## DATA SHOWN
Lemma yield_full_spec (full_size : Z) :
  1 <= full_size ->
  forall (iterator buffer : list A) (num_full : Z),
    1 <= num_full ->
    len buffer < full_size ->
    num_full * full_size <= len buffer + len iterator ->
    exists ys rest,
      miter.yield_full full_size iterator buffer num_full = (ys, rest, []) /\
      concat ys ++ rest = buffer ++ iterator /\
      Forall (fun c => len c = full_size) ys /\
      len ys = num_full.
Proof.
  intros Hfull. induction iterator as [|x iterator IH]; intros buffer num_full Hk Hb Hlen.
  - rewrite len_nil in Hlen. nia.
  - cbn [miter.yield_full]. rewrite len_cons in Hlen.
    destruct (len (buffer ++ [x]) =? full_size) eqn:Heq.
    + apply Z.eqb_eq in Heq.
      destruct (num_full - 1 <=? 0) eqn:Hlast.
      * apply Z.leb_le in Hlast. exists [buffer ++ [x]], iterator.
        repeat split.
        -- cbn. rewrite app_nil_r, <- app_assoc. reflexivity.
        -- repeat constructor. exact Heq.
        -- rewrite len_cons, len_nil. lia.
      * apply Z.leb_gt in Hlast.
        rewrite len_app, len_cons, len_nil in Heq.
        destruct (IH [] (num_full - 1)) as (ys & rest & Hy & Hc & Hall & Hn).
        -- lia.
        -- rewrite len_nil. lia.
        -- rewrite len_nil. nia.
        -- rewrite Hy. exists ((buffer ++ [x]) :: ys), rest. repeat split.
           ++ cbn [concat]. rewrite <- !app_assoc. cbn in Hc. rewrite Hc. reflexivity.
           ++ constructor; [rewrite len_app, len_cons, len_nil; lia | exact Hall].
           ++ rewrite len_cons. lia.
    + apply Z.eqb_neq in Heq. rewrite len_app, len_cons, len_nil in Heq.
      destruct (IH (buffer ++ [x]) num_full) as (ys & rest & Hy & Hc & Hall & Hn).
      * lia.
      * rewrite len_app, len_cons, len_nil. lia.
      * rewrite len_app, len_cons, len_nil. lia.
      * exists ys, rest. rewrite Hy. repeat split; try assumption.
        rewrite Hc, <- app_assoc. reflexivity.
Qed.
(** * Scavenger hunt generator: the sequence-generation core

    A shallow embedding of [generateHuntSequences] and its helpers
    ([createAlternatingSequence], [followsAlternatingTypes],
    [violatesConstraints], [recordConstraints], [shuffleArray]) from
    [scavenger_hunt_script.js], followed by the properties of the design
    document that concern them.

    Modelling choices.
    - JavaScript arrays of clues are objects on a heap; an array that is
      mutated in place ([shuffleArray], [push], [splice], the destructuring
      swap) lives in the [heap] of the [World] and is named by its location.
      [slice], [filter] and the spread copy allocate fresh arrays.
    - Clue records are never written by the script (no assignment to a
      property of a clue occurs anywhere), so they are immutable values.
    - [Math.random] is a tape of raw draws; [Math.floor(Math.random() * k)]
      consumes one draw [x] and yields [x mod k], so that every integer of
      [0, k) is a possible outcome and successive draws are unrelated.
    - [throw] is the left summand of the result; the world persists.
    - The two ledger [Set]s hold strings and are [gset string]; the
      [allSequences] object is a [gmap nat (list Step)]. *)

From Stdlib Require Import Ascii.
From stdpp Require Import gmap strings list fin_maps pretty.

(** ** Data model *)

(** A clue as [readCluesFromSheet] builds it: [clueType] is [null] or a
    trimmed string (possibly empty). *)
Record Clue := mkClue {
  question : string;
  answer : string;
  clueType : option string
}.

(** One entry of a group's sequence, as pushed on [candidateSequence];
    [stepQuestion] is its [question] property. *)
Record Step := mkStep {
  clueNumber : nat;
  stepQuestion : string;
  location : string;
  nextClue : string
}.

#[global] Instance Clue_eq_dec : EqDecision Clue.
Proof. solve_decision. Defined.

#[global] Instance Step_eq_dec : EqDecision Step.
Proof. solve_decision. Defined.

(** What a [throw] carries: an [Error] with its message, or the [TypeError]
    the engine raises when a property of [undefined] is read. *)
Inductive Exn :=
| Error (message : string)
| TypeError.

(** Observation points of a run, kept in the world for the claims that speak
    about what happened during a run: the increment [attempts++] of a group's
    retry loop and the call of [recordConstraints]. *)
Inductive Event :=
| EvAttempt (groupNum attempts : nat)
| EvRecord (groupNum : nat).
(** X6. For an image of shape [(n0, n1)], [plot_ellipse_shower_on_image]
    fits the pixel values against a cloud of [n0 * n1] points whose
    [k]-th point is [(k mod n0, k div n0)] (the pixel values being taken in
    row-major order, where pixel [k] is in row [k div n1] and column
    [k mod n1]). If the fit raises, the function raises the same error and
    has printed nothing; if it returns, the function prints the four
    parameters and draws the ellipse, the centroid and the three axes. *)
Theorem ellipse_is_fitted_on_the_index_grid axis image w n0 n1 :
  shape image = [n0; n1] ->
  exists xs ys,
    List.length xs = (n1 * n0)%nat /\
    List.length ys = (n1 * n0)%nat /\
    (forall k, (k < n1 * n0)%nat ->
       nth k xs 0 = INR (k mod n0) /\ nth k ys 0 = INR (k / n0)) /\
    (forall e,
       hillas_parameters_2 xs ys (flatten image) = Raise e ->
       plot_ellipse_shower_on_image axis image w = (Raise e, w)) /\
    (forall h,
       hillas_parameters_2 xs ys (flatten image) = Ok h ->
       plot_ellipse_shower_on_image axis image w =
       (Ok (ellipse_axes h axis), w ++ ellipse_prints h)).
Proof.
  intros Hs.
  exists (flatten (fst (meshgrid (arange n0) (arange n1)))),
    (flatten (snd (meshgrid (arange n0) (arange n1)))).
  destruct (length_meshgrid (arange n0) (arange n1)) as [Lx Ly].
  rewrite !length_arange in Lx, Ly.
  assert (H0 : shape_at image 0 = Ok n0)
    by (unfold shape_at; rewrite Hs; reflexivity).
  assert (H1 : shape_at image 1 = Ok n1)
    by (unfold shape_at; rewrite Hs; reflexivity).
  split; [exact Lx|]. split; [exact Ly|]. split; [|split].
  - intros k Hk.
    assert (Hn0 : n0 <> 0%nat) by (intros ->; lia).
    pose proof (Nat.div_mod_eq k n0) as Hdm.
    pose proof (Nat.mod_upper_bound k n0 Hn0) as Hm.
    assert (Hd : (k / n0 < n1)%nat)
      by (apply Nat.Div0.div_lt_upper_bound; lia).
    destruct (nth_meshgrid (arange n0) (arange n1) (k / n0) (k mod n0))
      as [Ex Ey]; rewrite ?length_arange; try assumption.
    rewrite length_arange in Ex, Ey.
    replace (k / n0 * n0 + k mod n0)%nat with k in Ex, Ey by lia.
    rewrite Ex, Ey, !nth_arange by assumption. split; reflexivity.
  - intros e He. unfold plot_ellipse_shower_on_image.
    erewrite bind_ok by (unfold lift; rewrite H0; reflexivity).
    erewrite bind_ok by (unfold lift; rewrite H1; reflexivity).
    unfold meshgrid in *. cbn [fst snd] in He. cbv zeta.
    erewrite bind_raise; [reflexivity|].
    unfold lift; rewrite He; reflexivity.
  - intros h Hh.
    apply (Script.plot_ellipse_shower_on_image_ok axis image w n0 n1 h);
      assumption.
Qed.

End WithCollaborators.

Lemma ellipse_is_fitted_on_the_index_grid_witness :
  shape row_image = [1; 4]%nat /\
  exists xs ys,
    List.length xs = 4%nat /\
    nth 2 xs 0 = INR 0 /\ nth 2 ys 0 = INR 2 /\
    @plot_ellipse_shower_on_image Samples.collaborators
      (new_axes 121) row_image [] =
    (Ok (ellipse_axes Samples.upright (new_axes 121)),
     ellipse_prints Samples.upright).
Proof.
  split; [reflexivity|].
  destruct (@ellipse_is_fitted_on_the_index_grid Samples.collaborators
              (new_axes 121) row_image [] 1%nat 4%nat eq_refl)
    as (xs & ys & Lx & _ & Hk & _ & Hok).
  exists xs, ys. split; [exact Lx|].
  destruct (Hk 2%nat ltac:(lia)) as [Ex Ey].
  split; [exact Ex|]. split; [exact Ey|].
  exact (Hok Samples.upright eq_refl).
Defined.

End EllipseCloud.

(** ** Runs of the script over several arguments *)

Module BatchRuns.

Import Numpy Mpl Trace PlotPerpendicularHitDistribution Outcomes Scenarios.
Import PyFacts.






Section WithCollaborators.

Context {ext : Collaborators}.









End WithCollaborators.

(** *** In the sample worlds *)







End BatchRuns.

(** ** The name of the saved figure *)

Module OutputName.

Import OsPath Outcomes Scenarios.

## WHAT TO WORK ON
There is a run of lines above from the one with "#[global] Instance Step_eq_dec" to the one with "(message : string)"; print exactly that run, both ends included, and nothing else.

## OUTPUT FOR THIS EXERCISE
#[global] Instance Step_eq_dec : EqDecision Step.
Proof. solve_decision. Defined.

(** What a [throw] carries: an [Error] with its message, or the [TypeError]
    the engine raises when a property of [undefined] is read. *)
Inductive Exn :=
| Error (message : string)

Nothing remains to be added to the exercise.